Spending $100-$150 a month on electricity bills is unavoidable — or is it? Solar power systems can reduce your electricity bills to zero, and they are practically free. You’ll need an 8-12 kW solar panel setup (less if you live in elevated areas like Park City in Utah or Flagstaff in Arizona)to cover your house’s daytime energy use while sending enough excess power to the grid to cover your nighttime electricity use. An 8-kW system can go as low as $7,500, and the larger 12-kW system (for bigger homes with bills at $300 or more) go for about $17,000.

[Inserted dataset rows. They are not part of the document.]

Lemma exchange_eq i j x y vs :
  vs !! i = Some x -> vs !! j = Some y -> <[j := x]> (<[i := y]> vs) = exchange i j vs.
Proof. intros Ex Ey. unfold exchange. by rewrite Ex, Ey. Qed.

Lemma exchange_perm i j vs : i <> j -> exchange i j vs ≡ₚ vs.
Proof.
  intros Hne. unfold exchange. destruct (vs !! i) as [x|] eqn:Ex; [|done]. destruct (vs !! j) as [y|] eqn:Ey; [|done].
  assert (forall k a b (us : list T), us !! k = Some a -> b :: us ≡ₚ a :: <[k := b]> us) as Hins.
  { intros k a b us Ea. rewrite (insert_take_drop us) by (by eapply lookup_lt_Some).
    rewrite <- (take_drop_middle us k a Ea) at 1. rewrite <- !Permutation_middle. constructor. }
  apply (Permutation_cons_inv (a := y)). pose proof (lookup_lt_Some _ _ _ Ex).
  rewrite (Hins i x y vs Ex), (Hins j y x) by (by rewrite list_lookup_insert_ne). done.
Qed.
End exchange.

Section heaps.
  Context {Cmp T : Type} `{!Comparator Cmp T T, !StrictWeakOrder Cmp T} (c : Cmp).
  Implicit Types (vs us : list T) (x y z : T) (i j k : nat).

(** [x] need not come out after [y]. *)
Definition outranks x y : Prop := less c x y = false.

Lemma outranks_refl x : outranks x x.
Proof. apply order_irrefl. Qed.

Lemma outranks_trans x y z : outranks x y -> outranks y z -> outranks x z.
Proof.
  unfold outranks. intros Hxy Hyz. destruct (less c x z) eqn:E; [|done].
  destruct (order_cotrans c x y z E); congruence.
Qed.

Lemma less_outranks x y : less c x y = true -> outranks y x.
Proof.
  intros E. unfold outranks. destruct (less c y x) eqn:E'; [|done].
  pose proof (order_irrefl c x). pose proof (order_trans c x y x E E'). congruence.
Qed.

(** The element at [j] does not outrank its parent. *)
Definition ordered_at vs j : Prop :=
  forall x y, (0 < j)%nat -> vs !! parent j = Some x -> vs !! j = Some y -> outranks x y.

Definition heap vs : Prop := forall j, ordered_at vs j.

(** A heap below index [k]. *)
Definition heap_from k vs : Prop := forall j, (k <= parent j)%nat -> ordered_at vs j.

(** The children of [i] do not outrank the parent of [i]. *)
Definition grandchildren vs i : Prop :=
  forall j x y, (0 < j)%nat -> (0 < i)%nat -> parent j = i ->
    vs !! parent i = Some x -> vs !! j = Some y -> outranks x y.

(** A heap but for the element at [i], which may outrank its parent, or which
    its children may outrank. *)
Definition up_ok vs i : Prop := (forall j, j <> i -> ordered_at vs j) /\ grandchildren vs i.
Definition down_ok k vs i : Prop :=
  (forall j, (k <= parent j)%nat -> parent j <> i -> ordered_at vs j) /\ ((k <= parent i)%nat -> grandchildren vs i).

Lemma heap_from_0 vs : heap_from 0 vs <-> heap vs.
Proof. split; intros Hh j; [apply Hh; lia|intros _; apply Hh]. Qed.

Lemma heap_root vs x : heap vs -> vs !! 0%nat = Some x -> forall y, y ∈ vs -> outranks x y.
Proof.
  intros Hh Ex y [j Hj]%list_elem_of_lookup. revert y Hj. induction j as [j IH] using lt_wf_ind. intros y Hj.
  destruct (decide (j = 0%nat)) as [->|]. { simplify_eq. apply outranks_refl. }
  pose proof (parent_lt j ltac:(lia)).
  destruct (lookup_lt_is_Some_2 vs (parent j)) as [z Ez]; [apply lookup_lt_Some in Hj; lia|].
  apply (outranks_trans _ z); [by eapply IH|]. by apply (Hh j); [lia|..].
Qed.
(* ===== verification/Flat.v ===== *)
(** * [flat_set] and [flat_map]

    [include/metl/flat_set.hpp] and [include/metl/flat_map.hpp]: sorted arrays
    of unique keys.  The two headers have the same machinery; [FlatCore] is it,
    over entries [V] with a key [key_of], and [FlatSet] and [FlatMap] are the two
    classes ([key_of] is the identity in one and the first field in the other).

    An element's move may throw.  [fthrows_] is the environment's script: for
    each coming element move, whether it throws; after its end none do.  A move
    that returns leaves [moved v] in its source, one that throws leaves [torn v],
    both arbitrary.  [moves_assign] is [std::is_move_assignable_v<value_type>],
    [relocate_cannot_throw] the constant of that name.  The comparator is an
    object in the container; its call operator, at the types it is called with,
    is the class [Comparator].  An iterator is an index, except in
    [erase(const_iterator)], whose checks compare addresses. *)

From Stdlib Require Import ZArith Lia.
From stdpp Require Import base numbers list option tactics.
From S2P Require Import Prelude.
Local Open Scope Z_scope.

Record flat (Cmp V : Type) : Type := mk_flat {
  fcomp_ : Cmp;
  fstorage_ : slots V;
  fsize_ : Z;
  fthrows_ : list bool
}.
Arguments mk_flat {Cmp V} _ _ _ _.
Arguments fcomp_ {Cmp V} _.
Arguments fstorage_ {Cmp V} _.
Arguments fsize_ {Cmp V} _.
Arguments fthrows_ {Cmp V} _.

#[export] Instance flat_has_slots Cmp V : HasSlots (flat Cmp V) V := {|
  get_slots := fstorage_;
  set_slots st f := mk_flat (fcomp_ f) st (fsize_ f) (fthrows_ f);
  get_set_slots st f := eq_refl
|}.

Section setters.
  Context {Cmp V : Type}.
Definition set_fsize (n : Z) (f : flat Cmp V) : flat Cmp V := mk_flat (fcomp_ f) (fstorage_ f) n (fthrows_ f).
Definition set_fcomp (c : Cmp) (f : flat Cmp V) : flat Cmp V := mk_flat c (fstorage_ f) (fsize_ f) (fthrows_ f).
Definition set_fthrows (t : list bool) (f : flat Cmp V) : flat Cmp V :=
  mk_flat (fcomp_ f) (fstorage_ f) (fsize_ f) t.
End setters.

Module FlatCore.
Section flat_core.
  Context `{SizeT} {Cmp K V : Type} (key_of : V -> K) (Capacity : Z).
  Context (moved torn : V -> V) (moves_assign relocate_cannot_throw : bool).

Definition slot_count : nat := Z.to_nat (if Capacity =? 0 then 1 else Capacity).

(** [flat_set(comp)]; [throws] is what the moves to come will do. *)
Definition flat_with (comp : Cmp) (throws : list bool) : flat Cmp V :=
  mk_flat comp (replicate slot_count None) 0 throws.

Definition full (f : flat Cmp V) : bool := fsize_ f =? Capacity.

(** *** Element moves *)

(** Whether the next move throws. *)
Definition next_throws : M (flat Cmp V) bool :=
  let! t := get fthrows_ in
  modify (set_fthrows (tail t)) ;;;
  ret (match t with b :: _ => b | [] => false end).

(** The argument [static_cast<value_type&&>(data()[j])] of a move. *)
Definition move_from (j : Z) : M (flat Cmp V) V :=
  let! v := slot_ref j in
  let! b := next_throws in
  if b then slot_assign j (torn v) ;;; throw
  else slot_assign j (moved v) ;;; ret v.

(** The argument [static_cast<value_type&&>(entry)], a local. *)
Definition move_entry (entry : V) : M (flat Cmp V) V :=
  let! b := next_throws in if b then throw else ret entry.

(** A copy of an element of another container, which may throw as a move may. *)
Definition copy_of (x : V) : M (flat Cmp V) V := move_entry x.

(** [::new (storage_.slot(i)) value_type(static_cast<value_type&&>(data()[j]))]. *)
Definition construct_from (i j : Z) : M (flat Cmp V) unit :=
  let! v := move_from j in slot_construct i v.
(* ===== verification/FlatFacts.v ===== *)
(** * [flat_set] and [flat_map]: the sorted array and its operations *)

From Stdlib Require Import ZArith Lia Sorted.
From stdpp Require Import base numbers list option sorting tactics.
From S2P Require Import Prelude Flat.
Local Open Scope Z_scope.

Section flat_facts.
  Context `{SizeT} {Cmp K V : Type} (key_of : V -> K) (C : Z) `{!CapacityOk C}.
  Context (moved torn : V -> V) (moves_assign relocate_cannot_throw : bool).
  Implicit Types (c : Cmp) (t : list bool) (vs us ws : list V) (x v : V).

Definition spare (n : nat) : slots V := replicate (FlatCore.slot_count C - n) None.

(** The container that holds [vs] and nothing else. *)
Definition holds c t vs : flat Cmp V :=
  mk_flat c ((Some <$> vs) ++ spare (length vs)) (Z.of_nat (length vs)) t.

(** The container with elements on both sides of a dead slot. *)
Definition holed c t us ws (n : Z) : flat Cmp V :=
  mk_flat c ((Some <$> us) ++ None :: (Some <$> ws) ++ spare (S (length us + length ws))) n t.

Lemma flat_slot_count :
  0 <= C /\ 2 * C < 2 ^ size_bits /\ C <= Z.of_nat (FlatCore.slot_count C) /\
  (0 < C -> Z.of_nat (FlatCore.slot_count C) = C).
Proof.
  pose proof (capacity_bounds C). unfold FlatCore.slot_count. destruct (Z.eqb_spec C 0); lia.
Qed.

Ltac flat_lia := pose proof flat_slot_count; lia.

Lemma spare_S n : (n < FlatCore.slot_count C)%nat -> spare n = None :: spare (S n).
Proof.
  intros. unfold spare. by replace (FlatCore.slot_count C - n)%nat with (S (FlatCore.slot_count C - S n)) by lia.
Qed.

(** *** Slots of a state written out *)

Lemma slot_middle (a b : slots V) (i : Z) o :
  i = Z.of_nat (length a) -> slot_lookup (a ++ o :: b) i = Some o.
Proof. intros ->. rewrite slot_lookup_of_nat. by apply list_lookup_middle. Qed.

Lemma slot_set_middle (a b : slots V) (i : Z) o o' :
  i = Z.of_nat (length a) -> slot_set (a ++ o :: b) i o' = a ++ o' :: b.
Proof. intros ->. unfold slot_set. apply insert_middle_at. by rewrite Nat2Z.id. Qed.
(* ===== verification/FlatClaims.v ===== *)
(** * What [flat_map] and [flat_set] promise

    An abstract ordered map over lists, the operations of [flat_map] run against
    it, and the theorems about both containers: lookup, refinement, exceptions,
    and copy, move and swap of whole containers. *)

From Stdlib Require Import ZArith Lia Sorted.
From stdpp Require Import base numbers list option sorting tactics.
From S2P Require Import Prelude Flat FlatFacts.
Local Open Scope Z_scope.

(** ** The abstract ordered map *)

Module MapSpec.

(** Where a mapped value comes from: an object elsewhere, or the value of the
    map's own entry at a position. *)
Inductive source (T : Type) : Type := Val (v : T) | Own (i : nat).
Arguments Val {T} v.
Arguments Own {T} i.

Inductive op (Key T : Type) : Type :=
  | TryEmplace (k : Key) (s : source T) | Emplace (k : Key) (s : source T)
  | TryInsertOrAssign (k : Key) (s : source T) | InsertOrAssign (k : Key) (s : source T)
  | Erase (k : Key) | ErasePos (p : Z) | EraseIf (pred : entry Key T -> bool) | Clear
  | Find (k : Key) | Contains (k : Key) | LowerBound (k : Key) | UpperBound (k : Key) | EqualRange (k : Key)
  | Nth (i : nat) | Size | Empty | Full.
Arguments TryEmplace {Key T} k s.
Arguments Emplace {Key T} k s.
Arguments TryInsertOrAssign {Key T} k s.
Arguments InsertOrAssign {Key T} k s.
Arguments Erase {Key T} k.
Arguments ErasePos {Key T} p.
Arguments EraseIf {Key T} pred.
Arguments Clear {Key T}.
Arguments Find {Key T} k.
Arguments Contains {Key T} k.
Arguments LowerBound {Key T} k.
Arguments UpperBound {Key T} k.
Arguments EqualRange {Key T} k.
Arguments Nth {Key T} i.
Arguments Size {Key T}.
Arguments Empty {Key T}.
Arguments Full {Key T}.

Inductive result (Key T : Type) : Type :=
  | RUnit | RBool (b : bool) | REntry (e : entry Key T) | RFound (v : option T)
  | RNum (n : Z) | RRange (lo hi : Z).
Arguments RUnit {Key T}.
Arguments RBool {Key T} b.
Arguments REntry {Key T} e.
Arguments RFound {Key T} v.
Arguments RNum {Key T} n.
Arguments RRange {Key T} lo hi.

Inductive verdict (Key T : Type) : Type :=
  | Go (x : result Key T) (l : list (entry Key T)) | Stop | Undefined.
Arguments Go {Key T} x l.
Arguments Stop {Key T}.
Arguments Undefined {Key T}.

Section step.
  Context `{SizeT} {Cmp Key T : Type} `{!Comparator Cmp Key Key} (C data sizeof_value : Z) (c : Cmp).
  Implicit Types (l : list (entry Key T)) (k : Key).

Definition size l : Z := Z.of_nat (length l).
Definition matching k l : list (entry Key T) := List.filter (equiv key c k) l.
Definition has k l : bool := match matching k l with [] => false | _ => true end.

(** The entries before the key, the new one, the entries after the key. *)
Definition put (e : entry Key T) l : list (entry Key T) := below key c (key e) l ++ e :: above key c (key e) l.
(** The entry of [k] keeps its key and gets the value [v]. *)
Definition update k v l : list (entry Key T) :=
  (fun e => if equiv key c k e then mk_entry (key e) v else e) <$> l.
Definition remove k l : list (entry Key T) := List.filter (fun e => negb (equiv key c k e)) l.

Definition with_source (s : source T) l (f : T -> verdict Key T) : verdict Key T :=
  match s with
  | Val v => f v
  | Own i => match l !! i with Some e => f (value e) | None => Undefined end
  end.

Definition step (o : op Key T) l : verdict Key T :=
  match o with
  | TryEmplace k s => with_source s l (fun v =>
      if has k l || (size l =? C) then Go (RBool false) l else Go (RBool true) (put (mk_entry k v) l))
  | Emplace k s => with_source s l (fun v =>
      if has k l || (size l =? C) then Stop else Go (REntry (mk_entry k v)) (put (mk_entry k v) l))
  | TryInsertOrAssign k s => with_source s l (fun v =>
      if has k l then Go (RBool true) (update k v l)
      else if size l =? C then Go (RBool false) l else Go (RBool true) (put (mk_entry k v) l))
  | InsertOrAssign k s => with_source s l (fun v =>
      match matching k l with
      | e :: _ => Go (REntry (mk_entry (key e) v)) (update k v l)
      | [] => if size l =? C then Stop else Go (REntry (mk_entry k v)) (put (mk_entry k v) l)
      end)
  | Erase k => Go (RBool (has k l)) (remove k l)
  | ErasePos p =>
      let offset := wrap (p - data) in
      if (offset <? size l * sizeof_value) && (offset mod sizeof_value =? 0) then
        Go (RNum (data + offset)) (delete (Z.to_nat (offset / sizeof_value)) l)
      else Stop
  | EraseIf pred =>
      let kept := List.filter (fun e => negb (pred e)) l in Go (RNum (size l - size kept)) kept
  | Clear => Go RUnit []
  | Find k => Go (RFound (value <$> head (matching k l))) l
  | Contains k => Go (RBool (has k l)) l
  | LowerBound k => Go (RNum (size (below key c k l))) l
  | UpperBound k => Go (RNum (size (not_above key c k l))) l
  | EqualRange k => Go (RRange (size (below key c k l)) (size (not_above key c k l))) l
  | Nth i => match l !! i with Some e => Go (REntry e) l | None => Stop end
  | Size => Go (RNum (size l)) l
  | Empty => Go (RBool (size l =? 0)) l
  | Full => Go (RBool (size l =? C)) l
  end.

Inductive behaviour : Type :=
  | Finished (rs : list (result Key T)) (l : list (entry Key T))
  | Stopped (rs : list (result Key T))
  | Wrong.

Definition add_result (x : result Key T) (b : behaviour) : behaviour :=
  match b with
  | Finished rs l => Finished (x :: rs) l
  | Stopped rs => Stopped (x :: rs)
  | Wrong => Wrong
  end.

Fixpoint run (ops : list (op Key T)) l : behaviour :=
  match ops with
  | [] => Finished [] l
  | o :: ops' =>
      match step o l with
      | Go x l' => add_result x (run ops' l')
      | Stop => Stopped []
      | Undefined => Wrong
      end
  end.
End step.
Arguments behaviour : clear implicits.
End MapSpec.

(** ** The concrete map, observed the same way *)

Module MapRun.
Import MapSpec.
Section map_run.
  Context `{SizeT} {Cmp Key T : Type} `{!Comparator Cmp Key Key} (h : hardening) (C data sizeof_value : Z).
  Context (moved torn : entry Key T -> entry Key T) (moves_assign relocate_cannot_throw : bool).
  Abbreviation map := (flat Cmp (entry Key T)).

Definition reader (s : source T) : M map T :=
  match s with Val v => ret v | Own i => let! e := slot_ref (Z.of_nat i) in ret (value e) end.

Definition at_entry (m : M map Z) : M map (result Key T) :=
  let! i := m in let! e := slot_ref i in ret (REntry e).
Definition bool_of (m : M map bool) : M map (result Key T) := let! b := m in ret (RBool b).
Definition num (m : M map Z) : M map (result Key T) := let! n := m in ret (RNum n).

Definition exec (o : op Key T) : M map (result Key T) :=
  match o with
  | TryEmplace k s => bool_of (FlatMap.try_emplace C moved torn moves_assign k (reader s))
  | Emplace k s => at_entry (FlatMap.emplace C moved torn moves_assign k (reader s))
  | TryInsertOrAssign k s => bool_of (FlatMap.try_insert_or_assign C moved torn moves_assign k (reader s))
  | InsertOrAssign k s => at_entry (FlatMap.insert_or_assign C moved torn moves_assign k (reader s))
  | Erase k => bool_of (FlatMap.erase moved torn relocate_cannot_throw k)
  | ErasePos p => num (FlatMap.erase_pos moved torn relocate_cannot_throw data sizeof_value p)
  | EraseIf pred => num (FlatMap.erase_if moved torn relocate_cannot_throw data sizeof_value pred)
  | Clear => FlatMap.clear ;;; ret RUnit
  | Find k =>
      let! p := FlatMap.find k in
      match p with
      | Some i => let! e := slot_ref i in ret (RFound (Some (value e)))
      | None => ret (RFound None)
      end
  | Contains k => bool_of (FlatMap.contains k)
  | LowerBound k => num (FlatMap.lower_bound k)
  | UpperBound k => num (FlatMap.upper_bound k)
  | EqualRange k => let! r := FlatMap.equal_range k in ret (RRange r.1 r.2)
  | Nth i => at_entry (FlatMap.nth h (Z.of_nat i))
  | Size => let! n := get FlatMap.size in ret (RNum n)
  | Empty => let! b := get FlatMap.empty in ret (RBool b)
  | Full => let! b := get (FlatMap.full C) in ret (RBool b)
  end.

Definition contents (f : map) : option (list (entry Key T)) :=
  mapM id (take (Z.to_nat (fsize_ f)) (fstorage_ f)).

Fixpoint run (ops : list (op Key T)) (f : map) : behaviour Key T :=
  match ops with
  | [] => match contents f with Some l => Finished [] l | None => Wrong end
  | o :: ops' =>
      match exec o f with
      | Ret x f' => add_result x (run ops' f')
      | Trap => Stopped []
      | _ => Wrong
      end
  end.
End map_run.
End MapRun.

(** ** Shared steps of the operations *)

Section flat_steps.
  Context `{SizeT} {Cmp K V : Type} (key_of : V -> K) (C : Z) `{!CapacityOk C}.
  Context `{!Comparator Cmp K K, !StrictWeakOrder Cmp K}.
  Context (moved torn : V -> V) (moves_assign relocate_cannot_throw : bool).
  Implicit Types (c : Cmp) (k : K) (vs a b mid : list V) (t : list bool).

(** The search and the test that every keyed operation starts with. *)
Lemma locate_step {A} c t k vs a mid b (f : Z -> bool -> M (flat Cmp V) A) :
  Z.of_nat (length vs) <= C -> sorted key_of c vs -> located key_of c k vs a mid b ->
  (let! index := FlatCore.lower_bound_index key_of k in
   let! found := FlatCore.found_at key_of k index in f index found) (holds C c t vs) =
  f (Z.of_nat (length a)) (match mid with [] => false | _ => true end) (holds C c t vs).
Proof.
  intros Hl Hs Hloc. destruct (located_filters key_of c k vs a mid b Hloc) as (Eb & _).
  pose proof (lower_bound_index_spec key_of C c t k vs Hl Hs) as E1.
  pose proof (found_at_spec key_of C c t k vs Hs) as E2. rewrite Eb in E1, E2.
  rewrite (bind_Ret _ _ _ _ _ E1), (bind_Ret _ _ _ _ _ E2). f_equal.
  destruct Hloc as [-> _ [->|(x & -> & Hx)] Hb]; cbn [app].
  - destruct b as [|y b]; [by rewrite lookup_ge_None_2 by (by rewrite app_nil_r)|].
    rewrite list_lookup_middle by done. unfold equiv. by rewrite (Hb y ltac:(by left)), andb_false_r.
  - by rewrite list_lookup_middle.
Qed.

Lemma rest_nil t' : rest_of t' [] -> t' = [].
Proof. intros [k Hk]. symmetry in Hk. by apply app_nil in Hk as [_ ->]. Qed.

Lemma nothing_throws : true ∉ ([] : list bool).
Proof. apply not_elem_of_nil. Qed.

Lemma insert_shifting_ret c a b e :
  Z.of_nat (length a + length b) < C ->
  FlatCore.insert_shifting moved torn moves_assign (Z.of_nat (length a)) e (holds C c [] (a ++ b)) =
    Ret tt (holds C c [] (a ++ e :: b)).
Proof.
  intros Hl.
  destruct (wp_no_throw _ _ _ _ (insert_shifting_spec C moved torn moves_assign c [] a b e Hl)) as ([] & s & E & t' & Ht & ->).
  - intros s [[Hin _]|[[Hin _]|[Hin _]]]; by apply nothing_throws in Hin.
  - by rewrite E, (rest_nil t' Ht).
Qed.

Lemma erase_at_ret c a x b :
  Z.of_nat (length (a ++ x :: b)) <= C ->
  FlatCore.erase_at moved torn relocate_cannot_throw (Z.of_nat (length a)) (holds C c [] (a ++ x :: b)) =
    Ret tt (holds C c [] (a ++ b)).
Proof.
  intros Hl.
  destruct (wp_no_throw _ _ _ _ (erase_at_spec C moved torn relocate_cannot_throw c [] a x b Hl (fun _ => nothing_throws)))
    as ([] & s & E & t' & Ht & ->).
  - intros s [[Hin _]|[Hin _]]; by apply nothing_throws in Hin.
  - by rewrite E, (rest_nil t' Ht).
Qed.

On a 10-year term for an 8-kW system at 6 percent interest (at the high end), you’ll be paying less than $100 a month. On a 10-year term for a 12-kW system, you’ll be paying less than $200 a month. In either case, you’ll just be using the savings you get on your electricity bills to pay for the monthly premiums for your panels. Most solar panels are guaranteed for 25 years, but they can remain operative for 35-40 years. You’ll only be paying for your panels for the first ten years, and you’ll have free electricity for the next 25-30 years.
Medical bills can burn through your savings, but you can avoid all that expense by just staying fit and healthy. Obesity is the single biggest factor in hospitalizations across the US. In a study by the Center for Social Dynamics and Policy, in partnership with the World Food Center of the University of California-Davis, they quantified the lifetime cost of obesity at more than $90,000.
That figure encompassed medical costs, lost productivity and absenteeism costs, as well as lost job opportunities. Invest a bit of your time and money on a gym membership or exercise outside with friends or family. Keeping yourself fit will not only reduce your visits to the hospital. It will also vastly improve your quality of life.
Don’t waste your money on expenses that you can avoid. Plug your money drains and put a bit more into your savings for the future.